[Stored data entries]
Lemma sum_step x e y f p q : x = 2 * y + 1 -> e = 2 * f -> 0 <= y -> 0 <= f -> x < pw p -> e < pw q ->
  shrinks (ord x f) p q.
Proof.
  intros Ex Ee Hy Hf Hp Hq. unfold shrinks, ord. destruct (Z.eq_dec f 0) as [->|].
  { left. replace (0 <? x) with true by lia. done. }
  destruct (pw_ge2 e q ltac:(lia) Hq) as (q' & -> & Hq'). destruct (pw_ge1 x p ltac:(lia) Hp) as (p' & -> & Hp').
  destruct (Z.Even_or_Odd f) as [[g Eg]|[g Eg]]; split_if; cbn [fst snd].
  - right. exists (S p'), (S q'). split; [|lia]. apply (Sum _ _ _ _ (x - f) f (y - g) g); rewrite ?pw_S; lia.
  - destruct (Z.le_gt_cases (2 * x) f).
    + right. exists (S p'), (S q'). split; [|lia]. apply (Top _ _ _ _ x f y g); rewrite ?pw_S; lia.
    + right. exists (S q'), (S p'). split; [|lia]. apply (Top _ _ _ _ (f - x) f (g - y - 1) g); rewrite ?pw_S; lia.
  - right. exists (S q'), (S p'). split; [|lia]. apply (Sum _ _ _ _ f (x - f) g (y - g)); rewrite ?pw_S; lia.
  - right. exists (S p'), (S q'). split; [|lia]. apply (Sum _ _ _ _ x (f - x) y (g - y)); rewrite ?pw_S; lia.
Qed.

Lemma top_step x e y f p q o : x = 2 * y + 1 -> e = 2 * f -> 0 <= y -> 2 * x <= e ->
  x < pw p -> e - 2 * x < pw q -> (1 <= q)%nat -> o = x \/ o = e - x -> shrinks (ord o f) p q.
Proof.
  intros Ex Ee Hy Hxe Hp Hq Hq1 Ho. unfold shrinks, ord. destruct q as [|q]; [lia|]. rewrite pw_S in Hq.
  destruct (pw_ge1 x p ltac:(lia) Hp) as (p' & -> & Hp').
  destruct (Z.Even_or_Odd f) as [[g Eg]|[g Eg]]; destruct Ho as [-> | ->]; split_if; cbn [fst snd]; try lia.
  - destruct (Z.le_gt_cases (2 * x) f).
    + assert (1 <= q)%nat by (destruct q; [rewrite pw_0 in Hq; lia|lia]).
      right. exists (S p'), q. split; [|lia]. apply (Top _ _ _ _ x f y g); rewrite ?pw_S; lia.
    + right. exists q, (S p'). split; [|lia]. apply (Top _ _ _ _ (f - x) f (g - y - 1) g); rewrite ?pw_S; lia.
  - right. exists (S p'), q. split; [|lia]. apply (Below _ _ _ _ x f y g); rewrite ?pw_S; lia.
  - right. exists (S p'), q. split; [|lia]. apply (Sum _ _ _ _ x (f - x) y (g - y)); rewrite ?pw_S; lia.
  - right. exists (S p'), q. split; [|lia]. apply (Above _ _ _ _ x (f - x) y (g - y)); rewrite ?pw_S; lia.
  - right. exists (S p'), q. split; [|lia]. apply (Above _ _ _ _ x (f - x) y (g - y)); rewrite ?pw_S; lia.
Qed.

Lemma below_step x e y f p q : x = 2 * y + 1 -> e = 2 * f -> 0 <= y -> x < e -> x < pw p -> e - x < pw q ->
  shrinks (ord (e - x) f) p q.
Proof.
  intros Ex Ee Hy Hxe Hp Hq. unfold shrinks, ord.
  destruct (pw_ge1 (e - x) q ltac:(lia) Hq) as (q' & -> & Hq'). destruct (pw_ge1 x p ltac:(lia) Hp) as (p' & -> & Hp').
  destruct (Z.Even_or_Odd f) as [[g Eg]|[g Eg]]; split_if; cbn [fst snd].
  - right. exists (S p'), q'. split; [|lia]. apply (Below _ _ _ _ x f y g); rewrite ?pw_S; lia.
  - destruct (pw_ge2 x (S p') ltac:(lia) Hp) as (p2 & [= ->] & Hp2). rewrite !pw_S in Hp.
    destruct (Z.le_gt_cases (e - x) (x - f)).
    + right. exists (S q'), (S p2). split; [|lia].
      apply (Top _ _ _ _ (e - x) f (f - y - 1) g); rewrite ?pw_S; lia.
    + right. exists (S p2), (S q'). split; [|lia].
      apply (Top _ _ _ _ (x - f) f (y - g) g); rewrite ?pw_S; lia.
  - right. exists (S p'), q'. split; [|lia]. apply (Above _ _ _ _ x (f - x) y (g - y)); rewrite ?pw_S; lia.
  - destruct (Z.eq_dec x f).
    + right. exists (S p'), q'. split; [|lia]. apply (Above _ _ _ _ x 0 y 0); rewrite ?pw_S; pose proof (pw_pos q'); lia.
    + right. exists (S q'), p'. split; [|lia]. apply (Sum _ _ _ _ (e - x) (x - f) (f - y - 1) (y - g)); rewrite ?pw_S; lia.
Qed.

==

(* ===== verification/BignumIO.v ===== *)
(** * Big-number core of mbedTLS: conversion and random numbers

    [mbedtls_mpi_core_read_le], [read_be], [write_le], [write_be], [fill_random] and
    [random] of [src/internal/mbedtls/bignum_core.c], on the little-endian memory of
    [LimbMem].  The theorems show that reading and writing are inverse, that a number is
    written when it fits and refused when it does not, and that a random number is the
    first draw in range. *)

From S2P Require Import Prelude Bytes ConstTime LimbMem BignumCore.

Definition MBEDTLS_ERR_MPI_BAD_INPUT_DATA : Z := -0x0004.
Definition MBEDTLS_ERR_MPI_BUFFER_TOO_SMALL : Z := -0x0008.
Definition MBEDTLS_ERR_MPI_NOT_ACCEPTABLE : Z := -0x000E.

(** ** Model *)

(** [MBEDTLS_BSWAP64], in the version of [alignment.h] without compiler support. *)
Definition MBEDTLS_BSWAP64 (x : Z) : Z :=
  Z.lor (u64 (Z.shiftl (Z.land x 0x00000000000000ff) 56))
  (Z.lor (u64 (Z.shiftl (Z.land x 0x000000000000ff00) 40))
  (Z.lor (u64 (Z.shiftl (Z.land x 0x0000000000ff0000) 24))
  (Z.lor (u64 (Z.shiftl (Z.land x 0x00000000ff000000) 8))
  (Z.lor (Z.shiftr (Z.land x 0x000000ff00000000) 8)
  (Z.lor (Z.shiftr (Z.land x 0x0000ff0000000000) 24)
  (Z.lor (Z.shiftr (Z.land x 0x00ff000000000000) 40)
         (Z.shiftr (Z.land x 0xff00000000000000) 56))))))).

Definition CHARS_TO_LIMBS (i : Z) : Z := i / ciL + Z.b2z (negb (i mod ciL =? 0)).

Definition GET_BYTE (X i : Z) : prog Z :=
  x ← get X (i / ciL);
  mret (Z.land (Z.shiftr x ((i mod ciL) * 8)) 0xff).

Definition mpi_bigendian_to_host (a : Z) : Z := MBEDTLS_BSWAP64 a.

▸ **How to complete this task**
Every line in the data above that includes the word "shrinks" should be copied.

▸ **Answer for this exercise**
  shrinks (ord x f) p q.
  intros Ex Ee Hy Hf Hp Hq. unfold shrinks, ord. destruct (Z.eq_dec f 0) as [->|].
  x < pw p -> e - 2 * x < pw q -> (1 <= q)%nat -> o = x \/ o = e - x -> shrinks (ord o f) p q.
  intros Ex Ee Hy Hxe Hp Hq Hq1 Ho. unfold shrinks, ord. destruct q as [|q]; [lia|]. rewrite pw_S in Hq.
  shrinks (ord (e - x) f) p q.
  intros Ex Ee Hy Hxe Hp Hq. unfold shrinks, ord.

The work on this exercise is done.